On the Trinity and Culture
My brother is on a Trinity kick. Having finished his research on N. T. Wright/Federal Vision/Norman Shepherd/New Perspective on Paul, and discovered the truth that all the afore-mentioned groups are not Confessional, he has turned his attention to the somewhat more exalted grounds of the Trinity.
I was talking with him Sunday night about it, and Lane mentioned a quote of Sinclair Ferguson, talking about the "cash value" of the Trinity. What Ferguson was talking about was the practical value of the doctrine of the Trinity. What good is it? And Ferguson noted that in the Upper Room, what did Jesus talk about? The Trinity. There's proof enough that the Trinity doctrine has value.
That reminded me of the extremely important place I believe the doctrine of the Trinity holds in the culture wars, specifically beauty.
Now I have posted on beauty before; if you follow my archive link to August 2005, and scroll down to the second-to-last post, you will find the post on Philippians 4:8. Also, in January 2006, I have a post entitled Philippians 4:8 Revisited. What I should like to do is tie the doctrine of the Trinity into all this.
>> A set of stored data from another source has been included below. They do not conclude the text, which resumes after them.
Definition numberedColumns : gmap string DataRow.ColumnTypes :=
  {["id" := DataRow.VNumber 7; "a" := DataRow.VNumber 1]}.

(** A row with a table, an [undefined] column and an underscore key. *)
Definition mixedColumns : gmap string DataRow.ColumnTypes :=
  {["a" := DataRow.VNumber 1; "t" := DataRow.VTable tt;
    "u" := DataRow.VUndefined; "_h" := DataRow.VBoolean true]}.

Definition mixed : DataRow.Store :=
  DataRow.mkStore {[1%positive := mixedColumns]} {[1%positive := rowFields]} 0 0 [].

(** What the row of [store] serialises to. *)
Definition rowJSON : gmap string JSONValue :=
  {["_DATA_CLASS_NAME_" := JString "DataRow"; "id" := JString "r";
    "a" := JNumber 1]}.

Definition caller : DataRow.Store :=
  DataRow.mkStore
    {[1%positive := rowColumns; 2%positive := callerColumns;
      3%positive := numberedColumns]}
    {[1%positive := rowFields]} 0 0 [].

End Sample.

(** ** Running the store monad *)
Section Running.
Context `{TableJSON}.

Lemma bind_run {A B} (c : DataRow.M A) (f : A → DataRow.M B) s x s' :
  c s = Some (x, s') → (c ≫= f) s = f x s'.
Proof. intros Hc. unfold mbind, DataRow.M_bind. by rewrite Hc. Qed.

(** [assign] is plain insertion except at a [__proto__] the object does not
    own. *)
Lemma assign_other {V} key (value : V) (obj : gmap string V) :
  key ≠ "__proto__" → DataRow.assign key value obj = <[key := value]> obj.
Proof.
  intros Hkey. unfold DataRow.assign.
  destruct (obj !! key); [done|]. by destruct (String.eqb_spec key "__proto__").
Qed.

Lemma assign_present {V} key (value : V) (obj : gmap string V) :
  is_Some (obj !! key) → DataRow.assign key value obj = <[key := value]> obj.
Proof. intros [held Hheld]. unfold DataRow.assign. by rewrite Hheld. Qed.

Lemma assign_proto {V} (value : V) (obj : gmap string V) :
  obj !! "__proto__" = None → DataRow.assign "__proto__" value obj = obj.
Proof. intros Hnone. unfold DataRow.assign. by rewrite Hnone. Qed.

Lemma lookup_assign_ne {V} key (value : V) (obj : gmap string V) k :
  k ≠ key → DataRow.assign key value obj !! k = obj !! k.
Proof.
  intros Hne. unfold DataRow.assign.
  destruct (obj !! key); [by rewrite lookup_insert_ne|].
  destruct (String.eqb key "__proto__"); [done | by rewrite lookup_insert_ne].
Qed.

Lemma absent_id : DataRow.absent "id" = DataRow.Own DataRow.VUndefined.
Proof. reflexivity. Qed.

Lemma get_own (obj : gmap string DataRow.ColumnTypes) k value :
  obj !! k = Some value → DataRow.get obj k = DataRow.Own value.
Proof. intros Hk. unfold DataRow.get. by rewrite Hk. Qed.


Lemma getRow_run s row o obj :
  DataRow.row_at s row o obj → DataRow.getRow row s = Some (o, s).
Proof. intros [Hr _]. unfold DataRow.getRow. by rewrite Hr. Qed.

Lemma readObj_run s row o obj :
  DataRow.row_at s row o obj → DataRow.readObj (DataRow.columns o) s = Some (obj, s).
Proof. intros [_ Hc]. unfold DataRow.readObj. by rewrite Hc. Qed.

Lemma row_at_emit s row o obj events :
  DataRow.row_at s row o obj → DataRow.row_at (DataRow.emit events s) row o obj.
Proof. by intros [Hr Hc]. Qed.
To recap those blog entries: 1. Philippians 4:8 tells us to logizesthe on beautiful things, among others. The word logizesthe means to dwell on deeply, to meditate. It does not mean to bleep on over. It would be folly to imagine that Paul would urge his readers to logizesthe on things that were not worthy of it. What things are worthy of the logizesthe kind of thinking? I argue that it is the complex things that will stand up to that kind of meditation, not the simple things. 2. The second point I made is that Paul does not tell us to logizesthe on those things we think are beautiful, but the things that are. This automatically implies that things have intrinsic beauty whether we see that beauty or not. Put another way, beauty is more absolute, not relative. So in terms of a thing, it could be beautiful or not. Also, our perception of that thing could be either that we think it is beautiful, or not. You could set up a little table with these options. If the thing is beautiful, and you think it is beautiful, or if it's ugly and you think it's ugly, that is called having good taste. If it's ugly but you think it's beautiful, or if it's beautiful but you think it's ugly, you have bad taste.
I have argued that complex things are more beautiful than simple things. I should really say that those things that have at least a layer of complexity to it in some aspect are more beautiful than those things with are simple no matter which way you look at them. The reason is that they stand up to logizesthe.
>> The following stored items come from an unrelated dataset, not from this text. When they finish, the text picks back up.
(** [debug] stops no process, whatever its parameters and its outcome. *)
Lemma debug_runningGrows env p : steps runningGrows (debug env p).
Proof.
  unfold debug, startSession, firstStop, newDAPClient. steps_split.
Qed.

Lemma checkDebugParams_valid p w :
  validParams p → checkDebugParams p w = (Ok tt, w).
Proof.
  unfold checkDebugParams, validMode.
  intros [[Hm Hp]|[Hm Hp]]; (case_bool_decide as Hmode; simpl;
    [|destruct Hmode; destruct Hm; by auto]);
    repeat case_decide; try done; destruct Hm; congruence.
Qed.

(** Once [Start] has succeeded, the rest of [debug] keeps the new handle
    and starts or stops no process, whether it succeeds or fails. *)
Lemma debug_after_Start env p w :
  validParams p → pipeErr env = None → startErr env = None →
  keepsProcs (started p w) (debug env p w).2.
Proof.
  intros Hvalid Hpipe Hstart. unfold debug, startSession.
  set (rest := awaitReady env ≫= _).
  rewrite (bind_eq (checkDebugParams p ≫= _)).
  erewrite (bind_ok (checkDebugParams p)) by by apply checkDebugParams_valid.
  erewrite (bind_ok (execCommand _)) by reflexivity.
  erewrite (bind_ok (StdoutPipe env)) by (unfold StdoutPipe; by rewrite Hpipe).
  erewrite (bind_ok (Start env));
    [|unfold Start; rewrite Hstart; reflexivity].
  assert (Hrest : steps keepsProcs (rest ≫= λ _, firstStop p)).
  { unfold rest, firstStop, newDAPClient. steps_split. }
  specialize (Hrest (started p w)). rewrite bind_eq in Hrest. exact Hrest.
Qed.

#[local] Instance keepsKnownPids_preorder : PreOrder keepsKnownPids.
Proof.
  split; [by intros w H|]. intros w1 w2 w3 H12 H23 H. by apply H23, H12.
Qed.

Lemma keepsProcs_keepsKnownPids w w' : keepsProcs w w' → keepsKnownPids w w'.
Proof.
  intros (Hc & Hr & Hn) [H1 H2]. unfold knownPids. rewrite Hc, Hr, Hn. done.
Qed.

Lemma steps_keepsProcs_known {A} (m : M A) :
  steps keepsProcs m → steps keepsKnownPids m.
Proof. apply steps_mono. intros w w'. apply keepsProcs_keepsKnownPids. Qed.

Lemma execCommand_known port : steps keepsKnownPids (execCommand port).
Proof.
  intros w [H1 H2]. split; simpl; [done|]. intros c pid [= <-]. simpl. intros [=].
Qed.

Lemma Start_known env : steps keepsKnownPids (Start env).
Proof.
  intros w Hk. pose proof Hk as [H1 H2]. unfold Start.
  destruct (startErr env); [exact Hk|].
  destruct (cmd (ds w)) eqn:Hcmd; [|exact Hk].
  split; simpl.
  - intros pid [Hpid| ->%list_elem_of_singleton]%elem_of_app; [|lia].
    specialize (H1 pid Hpid). lia.
  - intros c' pid [= <-] [= <-]. lia.
Qed.

Lemma Wait_known pid : steps keepsKnownPids (Wait pid).
Proof.
  intros w [H1 H2]. split; simpl; [|done].
  intros q [_ Hq]%list_elem_of_filter. by apply H1.
Qed.

Lemma Kill_known pid : steps keepsKnownPids (Kill pid).
Proof. intros w H. unfold Kill. case_decide; exact H. Qed.

Lemma Close_known : steps keepsKnownPids Close.
Proof. intros w H. unfold Close. destruct (client (ds w)); exact H. Qed.

Lemma set_cmd_None_known : steps keepsKnownPids (modifySession (set_cmd None)).
Proof. intros w [H1 H2]. split; simpl; [done|]. intros c pid [=]. Qed.

Lemma checkDebugParams_known p : steps keepsKnownPids (checkDebugParams p).
Proof. apply steps_keepsProcs_known, checkDebugParams_keepsProcs. Qed.

#[local] Hint Resolve execCommand_known Start_known Wait_known Kill_known Close_known
  set_cmd_None_known checkDebugParams_known : steps.
#[local] Hint Extern 5 (steps keepsKnownPids _) =>
  apply steps_keepsProcs_known; solve [auto 4 with steps] : steps.

Lemma callTool_known c : steps keepsKnownPids (callTool c).
Proof.
  destruct session_handlers_singleLine
    as (? & ? & ? & ? & ? & ? & ? & ? & ? & ? & ?).
  destruct c; simpl;
    try (apply steps_keepsProcs_known,
               (steps_emits_keepsProcs singleLine); solve [auto]).
  - unfold debug, startSession, firstStop, newDAPClient. steps_split.
  - unfold stop, terminateDebuggee, killDebugger. steps_split.
Qed.

(** In every world the server can be in, the pids in use are known. *)
Lemma reachable_knownPids w : reachable w → knownPids w.
Proof.
  intros [calls ->]. induction calls as [|c calls IH] using rev_ind.
  - split; [by intros pid ?%elem_of_nil | by intros c pid [=]].
  - rewrite serve_snoc. by apply (callTool_known c).
Qed.

(** C1, as the code has it.  [debug] makes no check for an active
    session.  When, in a world the server can be in, the session holds the
    handle of a running subprocess and [debug] is called with valid
    parameters and the new adapter starts, then, whether the rest of the
    call succeeds or fails, the old subprocess is still running, and the
    stored handle is now that of the new process, which is a different
    one. *)
Theorem debug_overwrites_active_session env params w c pid :
  reachable w →
  cmd (ds w) = Some c → Process c = Some pid → pid ∈ running w →
  validParams params → pipeErr env = None → startErr env = None →
  pid ∈ running (debug env params w).2 ∧
  ∃ c', cmd (ds (debug env params w).2) = Some c' ∧
        Process c' = Some (nextPid w) ∧
        Process c' ≠ Process c ∧
        nextPid w ∈ running (debug env params w).2.
Proof.
  intros Hreach Hc Hpid Hrun Hvalid Hpipe Hstart.
  assert (Hfresh : pid < nextPid w).
  { by apply (reachable_knownPids w Hreach). }
  split; [by apply (debug_runningGrows env params w)|].
  destruct (debug_after_Start env params w Hvalid Hpipe Hstart) as (Hcmd & Hr & _).
  eexists. split; [exact Hcmd|]. simpl. split; [done|]. split.
  - rewrite Hpid. intros [= ?]. lia.
  - rewrite Hr. simpl. set_solver.
Qed.

Lemma debug_overwrites_active_session_witness :
  0 ∈ running (debug sampleSpawn sampleParams sampleWorld).2 ∧
  ∃ c', cmd (ds (debug sampleSpawn sampleParams sampleWorld).2) = Some c' ∧
        Process c' = Some (nextPid sampleWorld) ∧
        Process c' ≠ Some 0 ∧
        nextPid sampleWorld ∈ running (debug sampleSpawn sampleParams sampleWorld).2.
Proof.
  apply (debug_overwrites_active_session sampleSpawn sampleParams sampleWorld
           {| cmd_Args := ["dlv"; "dap"; "--listen"; ":9092"; "--log";
                           "--log-output"; "dap"];
              Process := Some 0 |} 0).
  - exists [CallDebug sampleSpawn sampleParams]. vm_compute. reflexivity.
  - reflexivity.
  - reflexivity.
  - simpl. apply list_elem_of_here.
  - left. split; [by right | discriminate].
  - reflexivity.
  - reflexivity.
Defined.

(** C1 fails on the code: a [debug] call on the sample session, whose
    adapter process 0 is running, is not rejected and stops nothing.  It
    succeeds, leaves process 0 running, writes no terminate or disconnect
    request, and stores the handle of the new process 1 and the client of
    the new connection in place of the old ones. *)
Lemma debug_leaks_active_session :
  let w := sampleWorld in
  let r := debug sampleSpawn secondParams w in
  (Process <$> cmd (ds w)) = Some (Some 0) ∧ 0 ∈ running w ∧
  (addr <$> client (ds w)) = Some "localhost:9092" ∧
  r.1 = Ok sampleSnapshot ∧
  running r.2 = [0; 1] ∧
  (Process <$> cmd (ds r.2)) = Some (Some 1) ∧
  (addr <$> client (ds r.2)) = Some "localhost:9093" ∧
  filter endsSession (wire r.2) = [].
Proof.
  intros w r.
  split; [reflexivity|]. split; [apply list_elem_of_here|].
  split; [reflexivity|].
  repeat split; vm_compute; reflexivity.
Qed.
Now where does such beauty come from? From the beauty of holiness. The beauty of otherness, of being set apart. The Trinity is nothing if not holy, but the Trinity is also exceedingly highly beautiful above all else. It has complexity to it. You might also argue that it has a simplicity to as well. Well said! We worship one God in three Persons. So there is simplicity and complexity. My point is that there is complexity. So things which well represent this philosophical idea of the one and the many simultaneously, will be a far greater art than that which does not. The greatest art of all is that art which seems simple at first glance, but has complexity when you analyze it. As I have mentioned before, in Matthew Henry's commentary on Proverbs 12:23, he writes, "Ars est celare artem - the perfection of art is to conceal it."
This flies directly in the face of popular culture, as Ken Myers would say in his seminal book All God's Children and Blue Suede Shoes. Popular culture is not interested in complexity, because complexity interferes with instantaneous gratification. We want it NOW! Appreciating complexity requires time, which popular culture does not want to spend. And thus Myers argues that popular culture is not healthy for the Christian because it propagates a mind-set antithetical to proper Christian thinking. That's not to say that exposure to popular culture will corrupt you irretrievably: we believe in grace for crying out loud! But what is the balance in your life? Weigh the popular culture against the folk culture and high culture (the latter two, Myers argues, are conducive to proper Christian thinking) in your life, and see what comes out on top. Beware a steady diet of popular culture and nothing else! Also beware attempting to heal the wound lightly!
These are things we need grace to do. It's hard work to appreciate high culture and even folk culture. This is not work we can do to be saved (see
Susan's recent post on this: On Causation (Law and Grace), October 29th, 2006); rather it is a work I believe Christians are called to do because they are saved.
So see what Beethoven and gourmet and Celtic and Dickens are all about. They will reward you according to how much you put into them. Popular culture reaches a point of diminishing returns. Which will you choose?